> [Data shown]
—————

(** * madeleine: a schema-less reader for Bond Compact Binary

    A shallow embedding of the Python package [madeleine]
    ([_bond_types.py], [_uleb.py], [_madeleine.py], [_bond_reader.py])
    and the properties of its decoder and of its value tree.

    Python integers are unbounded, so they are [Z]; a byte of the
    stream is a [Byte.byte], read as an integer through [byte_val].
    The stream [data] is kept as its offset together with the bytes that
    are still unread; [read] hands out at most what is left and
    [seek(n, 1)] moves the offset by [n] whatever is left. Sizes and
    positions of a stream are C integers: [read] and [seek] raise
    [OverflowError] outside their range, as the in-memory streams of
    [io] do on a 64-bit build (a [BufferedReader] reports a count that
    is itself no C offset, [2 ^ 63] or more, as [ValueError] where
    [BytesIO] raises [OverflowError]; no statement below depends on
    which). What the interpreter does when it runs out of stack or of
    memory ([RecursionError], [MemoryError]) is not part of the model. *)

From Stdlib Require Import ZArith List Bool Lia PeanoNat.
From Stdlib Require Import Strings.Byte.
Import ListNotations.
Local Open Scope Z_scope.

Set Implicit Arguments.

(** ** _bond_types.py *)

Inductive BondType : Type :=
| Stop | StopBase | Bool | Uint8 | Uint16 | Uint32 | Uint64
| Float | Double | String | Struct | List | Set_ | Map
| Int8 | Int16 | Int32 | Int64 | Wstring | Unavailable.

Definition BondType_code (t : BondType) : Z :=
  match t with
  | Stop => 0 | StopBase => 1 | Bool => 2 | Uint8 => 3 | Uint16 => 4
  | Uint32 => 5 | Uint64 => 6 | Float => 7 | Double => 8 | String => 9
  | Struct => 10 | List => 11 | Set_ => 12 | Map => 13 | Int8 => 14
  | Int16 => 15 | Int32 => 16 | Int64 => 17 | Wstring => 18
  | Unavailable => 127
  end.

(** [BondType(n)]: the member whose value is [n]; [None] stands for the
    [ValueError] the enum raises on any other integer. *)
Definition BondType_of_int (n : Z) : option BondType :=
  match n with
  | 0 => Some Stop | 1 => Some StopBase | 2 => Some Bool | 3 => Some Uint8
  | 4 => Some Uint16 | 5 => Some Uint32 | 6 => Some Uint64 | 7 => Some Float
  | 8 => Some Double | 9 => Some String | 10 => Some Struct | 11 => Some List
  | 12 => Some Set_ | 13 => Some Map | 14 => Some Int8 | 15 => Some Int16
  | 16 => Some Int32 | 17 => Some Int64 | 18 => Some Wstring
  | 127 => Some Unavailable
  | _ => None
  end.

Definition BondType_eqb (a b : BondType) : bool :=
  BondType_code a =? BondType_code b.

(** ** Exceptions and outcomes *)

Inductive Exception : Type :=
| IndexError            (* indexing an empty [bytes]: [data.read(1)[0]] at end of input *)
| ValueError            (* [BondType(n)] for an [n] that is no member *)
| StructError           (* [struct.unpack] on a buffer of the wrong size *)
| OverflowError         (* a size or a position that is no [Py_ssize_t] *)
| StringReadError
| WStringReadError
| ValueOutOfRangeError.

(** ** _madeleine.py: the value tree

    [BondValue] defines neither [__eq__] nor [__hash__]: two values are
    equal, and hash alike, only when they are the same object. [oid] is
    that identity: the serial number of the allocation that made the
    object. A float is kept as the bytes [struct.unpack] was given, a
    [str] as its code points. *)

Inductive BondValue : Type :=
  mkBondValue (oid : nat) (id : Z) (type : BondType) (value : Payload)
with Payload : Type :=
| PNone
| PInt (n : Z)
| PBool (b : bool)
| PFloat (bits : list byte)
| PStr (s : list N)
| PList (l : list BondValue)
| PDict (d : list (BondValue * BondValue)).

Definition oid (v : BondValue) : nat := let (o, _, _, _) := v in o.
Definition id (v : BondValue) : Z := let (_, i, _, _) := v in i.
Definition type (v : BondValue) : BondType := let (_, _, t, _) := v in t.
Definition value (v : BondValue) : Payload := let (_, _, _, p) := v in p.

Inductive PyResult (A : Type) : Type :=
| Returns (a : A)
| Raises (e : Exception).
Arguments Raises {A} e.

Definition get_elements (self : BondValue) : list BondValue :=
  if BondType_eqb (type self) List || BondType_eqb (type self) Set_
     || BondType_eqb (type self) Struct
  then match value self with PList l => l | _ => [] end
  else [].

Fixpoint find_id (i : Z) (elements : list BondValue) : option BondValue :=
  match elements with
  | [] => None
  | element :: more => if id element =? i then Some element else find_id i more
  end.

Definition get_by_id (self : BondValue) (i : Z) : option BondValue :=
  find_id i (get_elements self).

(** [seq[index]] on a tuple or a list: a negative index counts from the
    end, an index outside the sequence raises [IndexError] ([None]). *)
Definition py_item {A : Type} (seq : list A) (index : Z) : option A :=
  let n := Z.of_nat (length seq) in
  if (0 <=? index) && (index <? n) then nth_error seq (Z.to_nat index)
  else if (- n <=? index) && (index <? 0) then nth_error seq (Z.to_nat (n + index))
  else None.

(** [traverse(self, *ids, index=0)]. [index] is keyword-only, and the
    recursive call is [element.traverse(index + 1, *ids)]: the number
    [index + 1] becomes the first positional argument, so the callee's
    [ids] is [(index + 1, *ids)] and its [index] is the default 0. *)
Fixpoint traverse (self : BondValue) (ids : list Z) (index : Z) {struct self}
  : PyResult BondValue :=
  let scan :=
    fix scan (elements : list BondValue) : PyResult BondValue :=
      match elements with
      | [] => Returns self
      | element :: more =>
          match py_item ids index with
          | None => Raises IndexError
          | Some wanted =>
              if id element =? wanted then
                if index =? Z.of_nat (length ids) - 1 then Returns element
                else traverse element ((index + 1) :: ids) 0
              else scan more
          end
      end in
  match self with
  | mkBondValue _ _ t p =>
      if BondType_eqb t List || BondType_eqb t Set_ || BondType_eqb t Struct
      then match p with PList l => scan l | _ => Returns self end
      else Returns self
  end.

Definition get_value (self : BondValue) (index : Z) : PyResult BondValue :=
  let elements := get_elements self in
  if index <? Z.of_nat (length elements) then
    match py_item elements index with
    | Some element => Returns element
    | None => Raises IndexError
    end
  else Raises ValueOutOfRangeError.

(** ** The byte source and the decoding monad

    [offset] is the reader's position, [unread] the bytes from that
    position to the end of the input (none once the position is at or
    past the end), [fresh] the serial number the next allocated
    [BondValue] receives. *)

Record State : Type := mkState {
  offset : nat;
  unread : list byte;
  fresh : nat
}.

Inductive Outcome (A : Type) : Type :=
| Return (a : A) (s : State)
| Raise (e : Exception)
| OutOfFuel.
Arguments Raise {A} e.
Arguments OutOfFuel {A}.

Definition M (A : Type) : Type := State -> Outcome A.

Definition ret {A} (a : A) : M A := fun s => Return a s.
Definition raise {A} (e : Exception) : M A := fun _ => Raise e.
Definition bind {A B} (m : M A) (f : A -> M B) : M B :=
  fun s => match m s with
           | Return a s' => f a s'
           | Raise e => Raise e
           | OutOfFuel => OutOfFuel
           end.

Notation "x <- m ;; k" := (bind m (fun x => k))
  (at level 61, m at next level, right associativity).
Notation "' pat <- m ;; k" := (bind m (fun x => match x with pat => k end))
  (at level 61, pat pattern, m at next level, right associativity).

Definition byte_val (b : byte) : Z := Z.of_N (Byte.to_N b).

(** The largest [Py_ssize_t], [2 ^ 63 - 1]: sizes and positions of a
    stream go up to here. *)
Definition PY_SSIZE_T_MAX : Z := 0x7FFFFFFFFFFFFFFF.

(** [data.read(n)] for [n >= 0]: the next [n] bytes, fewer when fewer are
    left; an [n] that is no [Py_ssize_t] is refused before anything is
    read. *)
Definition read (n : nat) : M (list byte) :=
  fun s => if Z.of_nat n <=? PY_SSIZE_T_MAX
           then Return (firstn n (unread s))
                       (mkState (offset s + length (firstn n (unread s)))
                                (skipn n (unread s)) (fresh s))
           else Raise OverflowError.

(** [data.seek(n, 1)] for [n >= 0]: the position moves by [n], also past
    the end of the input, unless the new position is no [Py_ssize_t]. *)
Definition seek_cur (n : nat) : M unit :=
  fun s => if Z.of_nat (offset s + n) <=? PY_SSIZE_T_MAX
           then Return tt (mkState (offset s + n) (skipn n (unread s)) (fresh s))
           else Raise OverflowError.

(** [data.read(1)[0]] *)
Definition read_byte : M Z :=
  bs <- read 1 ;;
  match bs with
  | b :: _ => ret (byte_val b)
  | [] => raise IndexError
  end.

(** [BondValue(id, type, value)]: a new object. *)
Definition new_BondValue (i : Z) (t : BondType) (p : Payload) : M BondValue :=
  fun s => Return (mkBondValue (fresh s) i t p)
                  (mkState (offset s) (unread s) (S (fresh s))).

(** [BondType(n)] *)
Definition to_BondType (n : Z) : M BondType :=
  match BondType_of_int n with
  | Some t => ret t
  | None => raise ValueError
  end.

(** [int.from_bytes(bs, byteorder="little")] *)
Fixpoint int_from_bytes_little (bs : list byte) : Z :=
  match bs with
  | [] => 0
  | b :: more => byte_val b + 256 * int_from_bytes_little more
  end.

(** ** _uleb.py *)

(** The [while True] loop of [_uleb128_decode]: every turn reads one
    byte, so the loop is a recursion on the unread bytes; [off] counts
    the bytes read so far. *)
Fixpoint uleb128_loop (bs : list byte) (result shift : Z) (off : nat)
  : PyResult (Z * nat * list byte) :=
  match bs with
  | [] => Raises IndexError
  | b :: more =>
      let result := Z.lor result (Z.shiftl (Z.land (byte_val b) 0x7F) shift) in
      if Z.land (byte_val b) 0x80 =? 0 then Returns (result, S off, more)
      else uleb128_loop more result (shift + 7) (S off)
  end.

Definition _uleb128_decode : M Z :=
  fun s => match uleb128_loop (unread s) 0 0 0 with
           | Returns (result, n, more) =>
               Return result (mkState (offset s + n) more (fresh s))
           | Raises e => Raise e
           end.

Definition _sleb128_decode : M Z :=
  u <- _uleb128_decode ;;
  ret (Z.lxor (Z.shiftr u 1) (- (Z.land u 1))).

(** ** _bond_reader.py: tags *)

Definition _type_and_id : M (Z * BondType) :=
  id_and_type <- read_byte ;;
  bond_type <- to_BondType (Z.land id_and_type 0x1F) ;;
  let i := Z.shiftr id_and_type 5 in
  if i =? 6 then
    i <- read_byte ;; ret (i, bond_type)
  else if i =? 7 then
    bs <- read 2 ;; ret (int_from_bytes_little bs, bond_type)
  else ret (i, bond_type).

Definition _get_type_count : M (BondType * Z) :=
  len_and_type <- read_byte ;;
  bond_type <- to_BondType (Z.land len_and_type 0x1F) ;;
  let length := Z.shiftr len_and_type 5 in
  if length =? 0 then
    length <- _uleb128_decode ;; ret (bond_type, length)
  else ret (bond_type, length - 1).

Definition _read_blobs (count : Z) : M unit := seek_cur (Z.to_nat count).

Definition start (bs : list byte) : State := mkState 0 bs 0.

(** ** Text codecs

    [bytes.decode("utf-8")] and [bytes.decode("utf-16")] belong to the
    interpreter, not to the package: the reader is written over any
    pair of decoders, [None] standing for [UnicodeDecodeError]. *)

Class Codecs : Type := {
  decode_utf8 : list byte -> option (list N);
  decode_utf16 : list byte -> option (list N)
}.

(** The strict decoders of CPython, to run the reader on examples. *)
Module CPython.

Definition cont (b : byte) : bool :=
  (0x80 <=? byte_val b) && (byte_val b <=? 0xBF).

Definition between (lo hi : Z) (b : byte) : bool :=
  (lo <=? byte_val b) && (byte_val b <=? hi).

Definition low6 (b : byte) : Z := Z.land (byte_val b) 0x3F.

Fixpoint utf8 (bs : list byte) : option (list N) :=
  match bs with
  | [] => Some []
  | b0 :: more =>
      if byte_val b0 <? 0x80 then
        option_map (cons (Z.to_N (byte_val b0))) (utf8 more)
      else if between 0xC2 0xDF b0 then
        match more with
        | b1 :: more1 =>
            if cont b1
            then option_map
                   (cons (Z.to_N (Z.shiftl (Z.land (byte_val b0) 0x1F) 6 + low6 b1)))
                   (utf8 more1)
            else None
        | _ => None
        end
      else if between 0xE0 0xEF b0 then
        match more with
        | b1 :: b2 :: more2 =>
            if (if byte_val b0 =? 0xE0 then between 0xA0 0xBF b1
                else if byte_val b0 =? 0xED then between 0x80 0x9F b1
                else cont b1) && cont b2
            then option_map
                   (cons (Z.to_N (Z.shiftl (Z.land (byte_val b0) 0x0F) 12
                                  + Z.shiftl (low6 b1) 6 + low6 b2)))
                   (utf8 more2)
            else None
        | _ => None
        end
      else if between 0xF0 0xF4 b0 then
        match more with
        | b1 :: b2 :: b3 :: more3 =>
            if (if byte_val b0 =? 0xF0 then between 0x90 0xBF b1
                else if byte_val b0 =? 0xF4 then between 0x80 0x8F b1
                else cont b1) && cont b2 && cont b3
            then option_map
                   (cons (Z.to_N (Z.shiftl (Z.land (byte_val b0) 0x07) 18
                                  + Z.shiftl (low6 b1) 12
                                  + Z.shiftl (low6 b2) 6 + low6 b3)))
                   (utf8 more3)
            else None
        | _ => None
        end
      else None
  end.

—————

> [Exercise aim]
Would you please repeat exactly the lines above, starting at the line with "Definition cont (b" and stopping at the line with "b0 :: more =>", both included?

> [Task answer]
Definition cont (b : byte) : bool :=
  (0x80 <=? byte_val b) && (byte_val b <=? 0xBF).

Definition between (lo hi : Z) (b : byte) : bool :=
  (lo <=? byte_val b) && (byte_val b <=? hi).

Definition low6 (b : byte) : Z := Z.land (byte_val b) 0x3F.

Fixpoint utf8 (bs : list byte) : option (list N) :=
  match bs with
  | [] => Some []
  | b0 :: more =>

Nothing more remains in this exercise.